ACTION ITEM >>
From the data below, retype exactly the lines starting with the one that contains "match l with" and ending with the one that contains "Definition fetchstr (u", both included.

MATERIALS PROVIDED >>
● ● ● ●

(* ===== verification/Syscall.v ===== *)
(** * System call arguments ([kernel/syscall.c])

    The process's memory is the list of its [sz] bytes; user addresses are
    indices into it.  [argint], [argptr] and [argstr] read the arguments from
    the user stack and check them. *)

From S2P Require Import Prelude Params.
Local Open Scope Z_scope.

(** What the kernel sees of the calling process: [0 .. sz) and [tf->esp]. *)
Record user := User { u_mem : list Z; u_esp : Z }.

Definition u_sz (u : user) : Z := Z.of_nat (length (u_mem u)).

Definition fetchint (u : user) (addr : Z) : option Z :=
  if (u_sz u <=? addr) || (u_sz u <? u32 (addr + 4)) then None
  else Some (s32 (le_val (sub (u_mem u) (Z.to_nat addr) 4))).

(** [for(s = *pp; s < ep; s++) if( *s == 0) return s - *pp] *)
Fixpoint find_nul (l : list Z) : option (list Z) :=
  match l with
  | [] => None
  | c :: l' => if c =? 0 then Some [] else (fun s => c :: s) <$> find_nul l'
  end.

(** The string itself in place of the pointer to it. *)
Definition fetchstr (u : user) (addr : Z) : option (list Z) :=
  if u_sz u <=? addr then None else find_nul (drop (Z.to_nat addr) (u_mem u)).

Definition argint (u : user) (n : Z) : option Z := fetchint u (u32 (u_esp u + 4 + 4 * n)).

Definition argptr (u : user) (n size : Z) : option Z :=
  match argint u n with
  | None => None
  | Some i =>
      if (size <? 0) || (u_sz u <=? u32 i) || (u_sz u <? u32 (u32 i + size)) then None
      else Some (u32 i)
  end.

Definition argstr (u : user) (n : Z) : option (list Z) :=
  match argint u n with
  | None => None
  | Some addr => fetchstr u (u32 addr)
  end.

(** ** Bounds *)

Definition user_ok (u : user) : Prop := bytes (u_mem u) /\ u_sz u <= KERNBASE /\ 0 <= u_esp u < 2 ^ 32.

Lemma find_nul_spec l s :
  find_nul l = Some s <-> Forall (fun c => c <> 0) s /\ exists r, l = s ++ 0 :: r.
Proof.
  revert s. induction l as [|c l IH]; intros s; cbn [find_nul].
  - split; [done|]. intros (_ & r & H). by destruct s.
  - destruct (c =? 0) eqn:E.
    + apply Z.eqb_eq in E as ->. split; [intros [= <-]; split; [constructor|by exists l]|].
      intros (Hs & r & H). destruct s as [|c s]; [done|]. injection H as <- _. by apply Forall_cons in Hs as [? _].
    + apply Z.eqb_neq in E. rewrite fmap_Some. split.
      * intros (s' & (Hs & r & ->)%IH & ->). split; [by constructor|]. by exists r.
      * intros (Hs & r & H). destruct s as [|c' s]; [by injection H as ->|]. injection H as <- ->.
        exists s. split; [|done]. apply IH. apply Forall_cons in Hs as [_ Hs]. split; [done|by exists r].
Qed.

Lemma fetchint_spec u a i :
  user_ok u -> 0 <= a < 2 ^ 32 ->
  fetchint u a = Some i <-> a + 4 <= u_sz u /\ i = s32 (le_val (sub (u_mem u) (Z.to_nat a) 4)).
Proof.
  intros (_ & Hk & _) Ha. unfold fetchint. assert (KERNBASE = 2 ^ 31) as EK by done.
  destruct (_ || _) eqn:E; unfold u32 in E.
  - split; [done|]. intros [H _]. exfalso. lia.
  - split; [intros [= <-]; split; [lia|done]|]. by intros [_ ->].
Qed.

(** C32: a pointer argument that [argptr] accepts is a block that lies inside the
    process's memory, and every such block is accepted; a string argument is
    terminated inside it; an integer argument is read from inside it.  The
    32-bit sums in the checks do not wrap. *)
Theorem syscall_args_in_bounds u n :
  user_ok u -> 0 <= n < 64 -> u_esp u + 4 + 4 * n < 2 ^ 32 ->
  (forall i, argint u n = Some i <->
     u_esp u + 4 + 4 * n + 4 <= u_sz u /\
     i = s32 (le_val (sub (u_mem u) (Z.to_nat (u_esp u + 4 + 4 * n)) 4))) /\
  (forall size p, - 2 ^ 31 <= size < 2 ^ 31 -> argptr u n size = Some p <->
     exists i, argint u n = Some i /\ p = u32 i /\ 0 <= size /\ 0 <= p < u_sz u /\ p + size <= u_sz u) /\
  (forall s, argstr u n = Some s <->
     exists i r, argint u n = Some i /\ Forall (fun c => c <> 0) s /\ u32 i < u_sz u /\
       drop (Z.to_nat (u32 i)) (u_mem u) = s ++ 0 :: r).
Proof.
  intros Hu Hn He. pose proof Hu as (Hb & Hk & Hesp). assert (KERNBASE = 2 ^ 31) as EK by done.
  split; [|split].
  - intros i. unfold argint. rewrite u32_small by lia. apply fetchint_spec; [done|lia].
  - intros size p Hs. unfold argptr. destruct (argint u n) as [i|]; [|split; [done|by intros (i & ? & _)]].
    destruct (_ || _) eqn:E; unfold u32 in *.
    + split; [done|]. intros (i' & [= <-] & -> & H1 & H2 & H3). exfalso. lia.
    + split; [intros [= <-]; exists i; split; [done|]; lia|]. by intros (i' & [= <-] & -> & _).
  - intros s. unfold argstr, fetchstr. destruct (argint u n) as [i|]; [|split; [done|by intros (i & r & ? & _)]].
    destruct (u_sz u <=? u32 i) eqn:E.
    + split; [done|]. intros (i' & r & [= <-] & _ & H & _). lia.
    + rewrite find_nul_spec. split.
      * intros (Hs & r & Hr). exists i, r. split; [done|]. split; [done|]. split; [lia|done].
      * intros (i' & r & [= <-] & Hs & _ & Hr). split; [done|]. by exists r.
Qed.

(** A process of 32 bytes: a pointer argument 24 on the stack at 0. *)
Definition sample_user : user := User (replicate 4 0 ++ le_bytes 4 24 ++ replicate 16 0 ++ [65; 66; 0; 0; 0; 0; 0; 0]) 0.

Lemma syscall_args_in_bounds_witness :
  argptr sample_user 0 8 = Some 24 /\ argptr sample_user 0 9 = None /\ argstr sample_user 0 = Some [65; 66].
Proof.
  destruct (syscall_args_in_bounds sample_user 0) as (H1 & H2 & H3).
  { split; [|by split; vm_compute]. repeat constructor; cbn; lia. } { lia. } { done. }
  split; [apply H2; [lia|]; exists 24; by vm_compute|]. split.
  - destruct (argptr sample_user 0 9) eqn:E; [|done]. apply H2 in E as (i & E1 & -> & _ & _ & E2); [|lia].
    injection E1 as <-. vm_compute in E2. done.
  - apply H3. exists 24, [0; 0; 0; 0; 0]. split; [done|]. split; [by repeat constructor|]. split; [by vm_compute|done].
Defined.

● ● ● ●

EXERCISE SOLUTION >>
  match l with
  | [] => None
  | c :: l' => if c =? 0 then Some [] else (fun s => c :: s) <$> find_nul l'
  end.

(** The string itself in place of the pointer to it. *)
Definition fetchstr (u : user) (addr : Z) : option (list Z) :=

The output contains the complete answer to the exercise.